• _Exercise instructions_: Lines containing the word "SkipNoDescend" in the data below: say how many, with no other text.
Provided data Start Marker
(** C4: the decision of a filter chain is the bitwise or of the votes.
    It does not depend on the order of the filters; each bit of the
    decision is set exactly when some filter sets it; a nil node gets
    [SkipNoDescend]; in the discoverer a single vote with the skip bit
    keeps the node of the position out of the result, and a single vote
    with the no-descend bit leaves nothing in the result but, at most,
    the node of the position. *)
Theorem C4_filter_votes_are_ored :
  (forall (val : option Value) (fs fs' : list FilterFunc),
      Permutation fs fs' -> Filter val fs = Filter val fs')
  /\ (forall (v : Value) (fs : list FilterFunc) (n : N),
        N.testbit (Filter (Some v) fs) n
        = existsb (fun f : FilterFunc => N.testbit (f (Some v)) n) fs)
  /\ (forall fs : list FilterFunc, Filter None fs = SkipNoDescend)
  /\ (forall (b : reflect_Value) (ix : list nat) (flds : list StructField)
             (filters : list FilterFunc) (f : FilterFunc),
        In f filters ->
        N.land (f (newValue b ix flds)) skipMask <> 0%N ->
        ~ In (newValue b ix flds) (recursive b ix flds filters))
  /\ (forall (b : reflect_Value) (ix : list nat) (flds : list StructField)
             (filters : list FilterFunc) (f : FilterFunc),
        In f filters ->
        N.land (f (newValue b ix flds)) noDescendMask <> 0%N ->
        forall n, In n (recursive b ix flds filters) -> n = newValue b ix flds).
Proof.
  split; [|split; [|split; [|split]]].
  - intros [v |] fs fs' Hp; cbn; [now apply fold_lor_perm | reflexivity].
  - apply Filter_bit.
  - reflexivity.
  - intros b ix flds filters f Hf Hvote Hin.
    unfold recursive in Hin. rewrite recursive_at_eq in Hin. cbn zeta in Hin.
    assert (Hskip : N.eqb (N.land (Filter (newValue b ix flds) filters) skipMask) 0
                    = false).
    { destruct (newValue b ix flds) as [v |]; [|reflexivity].
      rewrite land_skipMask.
      erewrite Filter_vote; [reflexivity | exact Hf |].
      apply N.eqb_neq in Hvote. rewrite land_skipMask in Hvote.
      now destruct (N.testbit _ _). }
    rewrite Hskip in Hin. cbn [app] in Hin.
    destruct (negb _); [destruct Hin|].
    destruct (elemIfPtrType _) as [| | | | | ? tfs] eqn:Et; try (destruct Hin; fail).
    assert (Hfs : forall g, In g tfs -> sorted_below (Type_ g))
      by (intros; apply recursive_at_sorted).
    destruct (loop_fields_sorted b ix flds filters tfs Hfs 0%nat) as (sufs & E & _ & B).
    apply (in_map Value_fieldsIndexes) in Hin. rewrite E in Hin.
    apply in_map_iff in Hin as (s & Hs & Hin).
    rewrite Forall_forall in B.
    apply list_elem_of_In, B in Hin as (j & s' & -> & _).
    destruct (newValue b ix flds) as [v |] eqn:Ev; cbn in Hs.
    + apply newValue_fields in Ev as (_ & Eix & _). rewrite Eix in Hs.
      rewrite <- (app_nil_r ix) in Hs at 2. apply app_inv_head in Hs. discriminate.
    + destruct ix; discriminate.
  - intros b ix flds filters f Hf Hvote n Hin.
    unfold recursive in Hin. rewrite recursive_at_eq in Hin. cbn zeta in Hin.
    assert (Hnd : negb (N.eqb (N.land (Filter (newValue b ix flds) filters)
                                      noDescendMask) 0) = true).
    { destruct (newValue b ix flds) as [v |]; [|reflexivity].
      rewrite land_noDescendMask, negb_involutive.
      eapply Filter_vote; [exact Hf|].
      apply N.eqb_neq in Hvote. rewrite land_noDescendMask in Hvote.
      now destruct (N.testbit _ _). }
    rewrite Hnd in Hin. destruct (N.eqb _ _); [|destruct Hin].
    destruct Hin as [<- | []]. reflexivity.
Qed.

(** ** Places of the bound structure *)

Lemma load_app (x : value) (p q : list step) :
  load x (p ++ q) = match load x p with Some y => load y q | None => None end.
Proof.
  revert x. induction p as [| [| i] p IH]; intros x; cbn; [reflexivity | |].
  - destruct x as [| | | | | | [w |] | | | | |]; auto.
  - destruct x as [| | | | | | | | | vs | |]; auto. destruct (vs !! i); auto.
Qed.

Lemma store_app (x : value) (p q : list step) (n : value) :
  store x (p ++ q) n
  = match load x p with
    | Some y => match store y q n with
                | Some y' => store x p y'
                | None => None
                end
    | None => None
    end.
Proof.
  revert x. induction p as [| [| i] p IH]; intros x; cbn.
  - destruct (store x q n); reflexivity.
  - destruct x as [| | | | | | [w |] | | | | |]; auto.
    rewrite IH. destruct (load w p); auto. destruct (store _ q n); auto.
  - destruct x as [| | | | | | | | | vs | |]; auto.
    destruct (vs !! i) as [w |]; auto.
    rewrite IH. destruct (load w p); auto. destruct (store _ q n); auto.
Qed.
Provided data End Marker
• _Written answer_: 2